Bitcoin pode ser “arma financeira chinesa”, diz cofundador do PayPal | Finanças




Peter Thiel, cofundador do PayPal e um reconhecido investidor, afirmou que o bitcoin (BTC) poderia ser uma “arma financeira chinesa” para desbancar o dólar americano como moeda global. Nesta última quarta-feira (07), o empresário falou com o ex-secretário dos Estados Unidos Mike Pompeo em um evento virtual organizado pela Fundação Richard Nixon.

Peter Thiel, cofundador do PayPal e investidor bilionário, afirma que bitcoin pode ser

Peter Thiel, cofundador do PayPal e investidor bilionário, afirma que bitcoin pode ameaçar soberania do dólar (Imagem: Heisenberg Media/Flickr)

O bilionário é conhecido por ser um grande defensor do bitcoin e das criptomoedas. Contudo, Thiel se demonstrou preocupado que a posição de soberania monetária americana seja ameaçada pela moeda digital. “Neste momento, eu me questiono se devemos pensar no bitcoin também como uma arma financeira chinesa contra os Estados Unidos”, afirmou o empresário durante o evento.

Bitcoin ameaça soberania monetária do dólar

“Ele (o bitcoin) ameaça o dinheiro fiduciário, mas principalmente o dólar americano”, complementou Thiel.

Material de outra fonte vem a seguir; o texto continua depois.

(** * PatchTransformer: the patch plugin of kustomize

    A shallow embedding of [plugin/builtin/patchtransformer/PatchTransformer.go]:
    the methods [Config] and [Transform] of the plugin and the helper
    [jsonPatchFromBytes].

    Go statements are embedded in a small monad [Go T A] over a [world]
    (the plugin object, the documents of the collection, and a trace of
    the calls made on the collaborators): a statement either continues
    with a value, executes [return], or panics on a nil dereference.  A
    Go call returning [(v, err)] is a pair whose second component is
    [None] for a nil error. *)

From Stdlib Require Import String Ascii List Bool Lia Sorted.
From stdpp Require Import base option list strings.

Open Scope string_scope.

Set Warnings "-register-all".

(** ** Errors *)

(** [fmt.Errorf] with its message already formatted, and [errors.Wrapf]. *)
Inductive error : Type :=
| Errorf (msg : string)
| Wrapf (cause : error) (msg : string).

Definition nl : string := String (ascii_of_nat 10) EmptyString.

Definition notnil {A : Type} (o : option A) : bool :=
match o with Some _ => true | None => false end.

Definition isnil {A : Type} (o : option A) : bool := negb (notnil o).

Definition isempty (s : string) : bool :=
match s with EmptyString => true | String _ _ => false end.

Definition nonempty (s : string) : bool := negb (isempty s).

(** ** The collaborators' interfaces *)

Module resid.

Record Gvk : Type := { Group : string; Version : string; Kind : string }.

Record ResId : Type := { gvk : Gvk; Name : string; Namespace : string }.

End resid.

Module ifc.

(** [ifc.Loader], of which the plugin only uses [Load]. *)
Record Loader : Type := { Load : string -> string * option error }.

End ifc.

Module resource.

(** The methods of [*resource.Resource] the plugin calls.  A method with a
    pointer receiver that mutates it returns the new value of the receiver. *)
Class Methods (R : Type) : Type := {
  OrgId : R -> resid.ResId;
  GetName : R -> string;
  GetNamespace : R -> string;
  GetGvk : R -> resid.Gvk;
  SetName : string -> R -> R;
  SetNamespace : string -> R -> R;
  SetGvk : resid.Gvk -> R -> R;
  Patch : R -> R -> R * option error;
  MarshalJSON : R -> string * option error;
  UnmarshalJSON : string -> R -> R * option error
}.

(** [*resource.Factory]. *)
Record Factory (R : Type) : Type := { FromBytes : string -> option R * option error }.

Arguments FromBytes {R} _ _.

End resource.

Module resmap.

(** [*resmap.Factory]; [RF()] gives its resource factory. *)
Record Factory (R : Type) : Type := { RF : resource.Factory R }.

Arguments RF {R} _.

Segundo ele, se a China realmente querer a criptomoeda, os Estados Unidos deveriam reforçar a atenção no assunto e começar a questionar como funcionará essa dinâmica geopolítica no futuro.

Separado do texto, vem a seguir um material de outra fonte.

(** The loop of [read_options] and what follows it, from the arguments
    [argv[ i ]] onwards; an argument holds its characters. *)
Fixpoint read_options_from (args : list (list byte)) (opts : options)
  : M (option options) :=
  match args with
  | arg :: rest =>
      if Byte.eqb (nth 0 arg x00) x2d then
        let ch := nth 1 arg x00 in
        if Byte.eqb ch x63 then
          match rest with
          | next :: rest' =>
              read_options_from rest'
                (mk_options (opt_file opts) (Some next)
                   (opt_list_chunks opts))
          | [] =>
              option_err [Txt "missing chunk to view"] ;; ret None
          end
        else if Byte.eqb ch x6c then
          read_options_from rest
            (mk_options (opt_file opts) (opt_view_chunk opts) true)
        else
          option_err [Txt "unknown option: "; Chr ch] ;; ret None
      else
        ret (Some (mk_options (Some arg) (opt_view_chunk opts)
                     (opt_list_chunks opts)))
  | [] => option_err [Txt "missing object file"] ;; ret None
  end.

(** [read_options]: the options when the result is [true]. [argv] is
    [prog] followed by [args] (and the terminating [NULL]). *)
Definition read_options (opts : options) (prog : list byte)
  (args : list (list byte)) : M (option options) :=
  match args with
  | _ :: _ => read_options_from args opts
  | [] =>
      printf [Str prog; Txt " [options] <object-file>"; NL;
              Txt "Options:"; NL;
              Txt "  -c <chunk>    View selected chunk"; NL;
              Txt "  -l            List chunks in object file"; NL] ;;
      ret None
  end.

Definition is_acse (o : object) : bool :=
  match format o with
  | FORMAT_BIG_E | FORMAT_LITTLE_E => true
  | _ => false
  end.

Definition perform_operation (fuel : nat) (opts : options) (v : viewer)
  : M bool :=
  o <- resolve v ;;
  match format o with
  | FORMAT_UNKNOWN => printf [Txt "error: unsupported format"; NL] ;; ret false
  | _ =>
      let format_name := (match format o with
                          | FORMAT_LITTLE_E => "ACSe"
                          | FORMAT_ZERO => "ACS0"
                          | _ => "ACSE"
                          end)%string in
      let indirect :=
        (if indirect_format o then " (indirect)" else "")%string in
      printf [Txt "format: "; Txt format_name; Txt indirect; NL] ;;
      if opt_list_chunks opts then
        if is_acse o then list_chunks fuel o ;; ret true
        else printf [Txt "error: format does not support chunks"; NL] ;;
             ret false
      else
        match opt_view_chunk opts with
        | Some name =>
            if is_acse o then view_chunk fuel o name
            else printf [Txt "error: format does not support chunks"; NL] ;;
                 ret false
        | None => show_object fuel o ;; ret true
        end
  end.

(** [run], for an object file that [fopen] opens and whose bytes are
    [file]: [bail] comes back to the [setjmp] and makes the result
    [false]; the result of [perform_operation] is not looked at. *)
Definition run (fuel : nat) (opts : options) (file : list byte) : M bool :=
  match (v <- read_object_file file ;; perform_operation fuel opts v) with
  | (out, Ok _) => (out, Ok true)
  | (out, Bail) => (out, Ok false)
  | (out, Fault a) => (out, Fault a)
  | (out, Timeout) => (out, Timeout)
  end.

(* ------------------------------------------------------------------ *)
(** ** Predicates on chunks *)

(** The body of the chunk lies in the file, as [init_chunk] checks, and
    its size is an [int]. *)
Definition chunk_in_file (o : object) (c : chunk) : Prop :=
  0 <= ch_data c /\ ch_data c + ch_size c <= size o /\
  - 2 ^ 31 <= ch_size c.

(** The script directory and the string directory lie in the file, and
    every string starts in the buffer: what [show_script_directory],
    [show_string_directory] and [calc_code_size] read without a check. *)
Definition directories_in_file (o : object) : Prop :=
  exists total_scripts total_strings : Z,
    load_int o (directory_offset o) = ret total_scripts /\
    directory_offset o + 4 + 12 * total_scripts <= size o /\
    0 <= string_offset o /\
    load_int o (string_offset o) = ret total_strings /\
    string_offset o + 4 + 4 * total_strings <= size o /\
    forall j : Z, 0 <= j < total_strings ->
      exists offset : Z,
        load_int o (string_offset o + 4 + 4 * j) = ret offset /\
        0 <= offset <= size o.


(** The size of a record of the chunks that hold a sequence of records
    and nothing else. *)
Definition record_size (t : chunk_type) : option Z :=
  match t with
  | CHUNK_ARAY => Some 8
  | CHUNK_ASTR | CHUNK_MSTR | CHUNK_SFLG | CHUNK_SVCT => Some 4
  | _ => None
  end.

(** The [unsigned int], the [short] and the [unsigned short] held at
    position [p] of [bytes], least significant byte first. *)
Definition u32_at (bytes : list byte) (p : Z) : Z :=
  le_unsigned (firstn 4 (skipn (Z.to_nat p) bytes)).

Definition i16_at (bytes : list byte) (p : Z) : Z :=
  to_short (le_unsigned (firstn 2 (skipn (Z.to_nat p) bytes))).

Definition u16_at (bytes : list byte) (p : Z) : Z :=
  le_unsigned (firstn 2 (skipn (Z.to_nat p) bytes)).

(** The line of the record at [pos] in the body of the chunk [c], a
    chunk of records: the text written for the fields of the record,
    which are read at [ch_data c + pos]. *)
Definition record_line (o : object) (c : chunk) (pos : Z) : list event :=
  let p := ch_data c + pos in
  match ch_type c with
  | CHUNK_ARAY =>
      fst (printf [Txt "index="; Dec (i32_at (data o) p);
                   Txt " size="; Dec (i32_at (data o) (p + 4)); NL])
  | CHUNK_ASTR | CHUNK_MSTR =>
      fst (printf [Txt "tagged="; Uns (u32_at (data o) p); NL])
  | CHUNK_SFLG =>
      fst (printf [Txt "script="; Dec (i16_at (data o) p); Txt " "] ;;
           printf [Txt "flags="] ;;
           flags <- show_flag "net" FLAG_NET (u16_at (data o) (p + 2)) ;;
           flags <- show_flag "clientside" FLAG_CLIENTSIDE flags ;;
           (if negb (flags =? 0) then
              printf [Txt "unknown(0x"; Hex flags; Txt ")"]
            else ret tt) ;;
           printf [NL])
  | CHUNK_SVCT =>
      fst (printf [Txt "script="; Dec (i16_at (data o) p);
                   Txt " new-size="; Dec (i16_at (data o) (p + 2)); NL])
  | _ => []
  end.

(** The lines that [line] gives for [n] records of [k] bytes each, the
    first of them at [pos]. *)
Definition lines_from (line : Z -> list event) (k pos : Z) (n : nat)
  : list event :=
  flat_map (fun i => line (pos + k * Z.of_nat i)) (seq 0 n).

(** The lines of the first [n] records, of [k] bytes each, of the
    chunk [c]. *)
Definition record_lines (o : object) (c : chunk) (k : Z) (n : nat)
  : list event :=
  lines_from (record_line o c) k 0 n.

(* ================================================================== *)
(** * Properties *)

(* ------------------------------------------------------------------ *)
(** ** Integers and bytes *)

Lemma to_int_id (z : Z) : - 2 ^ 31 <= z < 2 ^ 31 -> to_int z = z.
Proof.
  intros H. unfold to_int.
  rewrite Z.mod_small by lia. lia.
Qed.

Lemma to_int_range (z : Z) : - 2 ^ 31 <= to_int z < 2 ^ 31.
Proof.
  unfold to_int.
  pose proof (Z.mod_pos_bound (z + 2 ^ 31) (2 ^ 32) ltac:(lia)). lia.
Qed.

O cofundador do PayPal já demonstrou ser nacionalista e economicamente protecionista, apoiando posicionamentos de Trump contra a China no passado. Após o evento de ontem, suas convicções liberais diante das criptomoedas parecem ter mudado. Thiel também defendeu a “urgente” necessidade de regulamentar as moedas digitais nos Estados Unidos.

China é responsável por 65% de toda a mineração de BTC

As preocupações do empresário não são infundadas. Como um grande defensor das criptomoedas, Thiel acredita no potencial dessa tecnologia. Os Estados Unidos ocupam o segundo lugar na mineração de bitcoin, representando cerca de 8% da participação mundial. Contudo, a China é a líder com muita folga, sendo responsável por 65% de toda a extração da criptomoeda, de acordo com o Cambridge Bitcoin Electricity Consumption Index (CBECI).

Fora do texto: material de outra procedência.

(** * generate_icon.py: the icon renderer, embedded and verified

    The script is one straight line of drawing calls on a shared canvas,
    followed by a best-effort text overlay and a save.  The embedding keeps
    that shape:

    - [PyFloat] is Python's [float] (IEEE 754 binary64, round to nearest
      even) for the gradient, where every operation is a basic one and the
      result is determined bit for bit;
    - the marker and hand end points go through [math.radians], [math.cos]
      and [math.sin], which the platform's libm provides; they are computed
      over a [FloatEnv], rounded operations on the reals, with the usual
      error bounds stated where a theorem needs them;
    - the canvas is an [Image] whose pixel data every draw call repaints
      through a mask; a row of the gradient is a horizontal run and a
      filled ellipse covers the inscribed one within its box, and what the
      library's rasterisers paint beyond that (wide slanted lines, the rim
      of an ellipse) is left to the environment;
    - the script runs in a state and exception monad [M] over [State],
      which also keeps the list of calls made, standard output and the
      files written. *)

From Stdlib Require Import ZArith QArith List Lia String Bool.
From Stdlib Require Import Reals Lra Psatz FunctionalExtensionality.
From Stdlib Require Import Floats.SpecFloat.
Import ListNotations.

Open Scope Z_scope.

(** ** Python floats *)

Module PyFloat.

Definition prec : Z := 53.
Definition emax : Z := 1024.

Definition float := spec_float.

(** [float(z)] for an integer [z], correctly rounded (exact below 2^53). *)
Definition of_int (z : Z) : float := binary_normalize prec emax z 0 false.

Definition add : float -> float -> float := SFadd prec emax.
Definition sub : float -> float -> float := SFsub prec emax.
Definition mul : float -> float -> float := SFmul prec emax.
Definition div : float -> float -> float := SFdiv prec emax.

(** [a / b] on two integers: true division. *)
Definition truediv (a b : Z) : float := div (of_int a) (of_int b).

(** The literals of the script. *)
Definition lit_1_0 : float := S754_finite false 4503599627370496 (-52).
Definition lit_0_2 : float := S754_finite false 7205759403792794 (-55).

(** [int(f)]: truncation toward zero; infinities and NaN raise. *)
Definition int (f : float) : option Z :=
  match f with
  | S754_zero _ => Some 0
  | S754_finite s m e =>
      let a := match e with
               | Z0 => Z.pos m
               | Zpos p => Z.pos m * 2 ^ Z.pos p
               | Zneg p => Z.pos m / 2 ^ Z.pos p
               end in
      Some (if s then - a else a)
  | S754_infinity _ => None
  | S754_nan => None
  end.

End PyFloat.

(** ** The gradient colours (source lines 6, 11-16) *)

Definition size : Z := 1024.

Definition range (n : Z) : list Z := map Z.of_nat (seq 0 (Z.to_nat n)).

Definition ratio (y : Z) : PyFloat.float := PyFloat.truediv y size.

Definition r (y : Z) : option Z :=
  PyFloat.int
    (PyFloat.mul (PyFloat.of_int 255)
       (PyFloat.sub PyFloat.lit_1_0 (PyFloat.mul (ratio y) PyFloat.lit_0_2))).

Definition g (y : Z) : option Z :=
  PyFloat.int
    (PyFloat.add (PyFloat.of_int 76) (PyFloat.mul (ratio y) (PyFloat.of_int 100))).

Definition b (y : Z) : option Z :=
  PyFloat.int
    (PyFloat.add (PyFloat.of_int 76) (PyFloat.mul (ratio y) (PyFloat.of_int 50))).

(** The same three channels as the specification words them: exact
    arithmetic on rationals, truncated to an integer. *)

Definition Qtrunc (q : Q) : Z := Z.quot (Qnum q) (Z.pos (Qden q)).

Definition spec_ratio (y : Z) : Q := inject_Z y / 1024.

Definition spec_r (y : Z) : Z := Qtrunc (255 * (1 - (2 # 10) * spec_ratio y)).
Definition spec_g (y : Z) : Z := Qtrunc (76 + 100 * spec_ratio y).
Definition spec_b (y : Z) : Z := Qtrunc (76 + 50 * spec_ratio y).

(** ** Colours, fills and images *)

Definition Color : Type := Z * Z * Z.

Inductive Fill : Type :=
| FillRGB (c : Z * Z * Z)
| FillRGBA (c : Z * Z * Z * Z)
| FillName (name : string).

(** The ink an RGB canvas gets out of a fill: a fourth component is
    dropped, a name is looked up. *)
Definition getink (f : Fill) : option Color :=
  match f with
  | FillRGB c => Some c
  | FillRGBA (cr, cg, cb, _) => Some (cr, cg, cb)
  | FillName name =>
      if String.eqb name "white" then Some (255, 255, 255)
      else if String.eqb name "black" then Some (0, 0, 0)
      else None
  end.

Inductive Mode : Type := ModeRGB | ModeRGBA | ModeL.

Definition Pixels : Type := Z -> Z -> Color.

Record Image : Type := mkImage {
  im_mode : Mode;
  im_width : Z;
  im_height : Z;
  im_data : Pixels
}.

(** [Image.new(mode, (w, h))]: every pixel black. *)
Definition Image_new (mode : Mode) (w h : Z) : Image :=
  mkImage mode w h (fun _ _ => (0, 0, 0)).

Definition in_image (im : Image) (x y : Z) : bool :=
  (0 <=? x) && (x <? im_width im) && (0 <=? y) && (y <? im_height im).

(** Every draw call repaints the pixels of a mask, clipped to the image. *)
Definition paint (mask : Z -> Z -> bool) (ink : Color) (im : Image) : Image :=
  mkImage (im_mode im) (im_width im) (im_height im)
    (fun x y => if in_image im x y && mask x y then ink else im_data im x y).

(** Python numbers as coordinates. *)
Inductive num : Type :=
| Int (z : Z)
| Flt (x : R).

Definition num_R (n : num) : R :=
  match n with
  | Int z => IZR z
  | Flt x => x
  end.

(** The pixels of the ellipse inscribed in the box [x0, y0, x1, y1],
    tested on doubled coordinates. *)
Definition inscribed (bbox : Z * Z * Z * Z) (x y : Z) : bool :=
  let '(x0, y0, x1, y1) := bbox in
  let w := x1 - x0 in
  let h := y1 - y0 in
  (2 * x - (x0 + x1)) ^ 2 * h ^ 2 + (2 * y - (y0 + y1)) ^ 2 * w ^ 2 <=? w ^ 2 * h ^ 2.

Definition in_box (bbox : Z * Z * Z * Z) (x y : Z) : bool :=
  let '(x0, y0, x1, y1) := bbox in
  (x0 <=? x) && (x <=? x1) && (y0 <=? y) && (y <=? y1).

(** A filled ellipse stays in its box and covers the inscribed ellipse.
    On the rim the library's rasteriser rounds outwards: which further
    pixels of the box it paints is [raster], which the model leaves open. *)
Definition ellipse_mask (raster : Z * Z * Z * Z -> Z -> Z -> bool)
    (bbox : Z * Z * Z * Z) (x y : Z) : bool :=
  in_box bbox x y && (inscribed bbox x y || raster bbox x y).

(** A line of width at most one between integer points on one row is a
    horizontal run; every other line goes to the library's general
    rasteriser [raster], which the model leaves open. *)
Definition line_mask (raster : list (num * num) -> Z -> Z -> Z -> bool)
    (xy : list (num * num)) (width : Z) : Z -> Z -> bool :=
  match xy with
  | [(Int x0, Int y0); (Int x1, Int y1)] =>
      if (y0 =? y1) && (width <=? 1) then
        fun x y => (y =? y0) && (Z.min x0 x1 <=? x) && (x <=? Z.max x0 x1)
      else raster xy width
  | _ => raster xy width
  end.

(** ** Exceptions and the environment *)

(** An exception: whether it derives from [Exception] (a bare [except:]
    catches every one, [except Exception] only these) and its text. *)
Record Exn : Type := mkExn {
  exn_is_Exception : bool;
  exn_text : string
}.

Inductive result (A : Type) : Type :=
| Ok (a : A)
| Raise (e : Exn).

Arguments Ok {A} a.
Arguments Raise {A} e.

(** Rounded arithmetic and libm, on the reals a float stands for. *)
Record FloatEnv : Type := mkFloatEnv {
  fl_add : R -> R -> R;
  fl_mul : R -> R -> R;
  math_radians : R -> R;
  math_cos : R -> R;
  math_sin : R -> R
}.

(** What the script asks of the imaging library, the fonts installed and
    the file system. *)
Record Env (Font : Type) : Type := mkEnv {
  raster_line : list (num * num) -> Z -> Z -> Z -> bool;
  raster_ellipse : Z * Z * Z * Z -> Z -> Z -> bool;
  truetype : string -> Z -> result Font;
  load_default : result Font;
  textbbox : Z * Z -> string -> Font -> result (Z * Z * Z * Z);
  text : Pixels -> Z * Z -> string -> Fill -> Font -> result Pixels;
  png_encode : Image -> string;
  write_file : string -> string -> option Exn
}.

Arguments raster_line {Font} _ _ _ _ _.
Arguments raster_ellipse {Font} _ _ _ _.
Arguments truetype {Font} _ _ _.
Arguments load_default {Font} _.
Arguments textbbox {Font} _ _ _ _.
Arguments text {Font} _ _ _ _ _ _.
Arguments png_encode {Font} _ _.
Arguments write_file {Font} _ _ _.

(** The calls the script makes, in the order it makes them. *)
Inductive Call (Font : Type) : Type :=
| CallLine (xy : list (num * num)) (fill : Fill) (width : Z)
| CallEllipse (bbox : Z * Z * Z * Z) (fill : Fill)
| CallTruetype (path : string) (font_size : Z)
| CallLoadDefault
| CallTextbbox (xy : Z * Z) (txt : string) (font : Font)
| CallText (xy : Z * Z) (txt : string) (fill : Fill) (font : Font)
| CallSave (path : string).

Arguments CallLine {Font} xy fill width.
Arguments CallEllipse {Font} bbox fill.
Arguments CallTruetype {Font} path font_size.
Arguments CallLoadDefault {Font}.
Arguments CallTextbbox {Font} xy txt font.
Arguments CallText {Font} xy txt fill font.
Arguments CallSave {Font} path.

Record State (Font : Type) : Type := mkState {
  image : Image;
  stdout : list string;
  calls : list (Call Font);
  files : list (string * string)
}.

Arguments mkState {Font} image stdout calls files.
Arguments image {Font} s.
Arguments stdout {Font} s.
Arguments calls {Font} s.
Arguments files {Font} s.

Isso acontece justamente pelo baixo custo de eletricidade na China, que é energizada em grande parte por usinas de carvão, fazendo com que a atividade seja barata no país. Dada a natureza descentralizada do bitcoin, se a criptomoeda realmente se tornar tão relevante para o cenário geopolítico global, o país que concentrar a maior quantidade de BTC terá o maior controle monetário.

PayPal passa a integrar pagamentos com criptomoedas

No dia 30 de março o PayPal deu mais um passo para integrar as criptomoedas em seu sistema de pagamentos. A plataforma lançou o serviço “Checkout with Crypto”, que permite que usuários efetuem compras com moedas digitais através de conversões automáticas para dinheiro fiduciário na hora da transação.

Inicialmente, o bitcoin (BTC), ether (ETH), litecoin (LTC) e bitcoin cash (BCH) terão suporte, enquanto outras moedas digitais deverão ser adicionadas no futuro. “Esta é a primeira vez que você pode usar criptomoedas perfeitamente da mesma forma que um cartão de crédito ou débito dentro de sua carteira do PayPal”, disse Dan Schulman, o presidente e CEO da empresa na ocasião.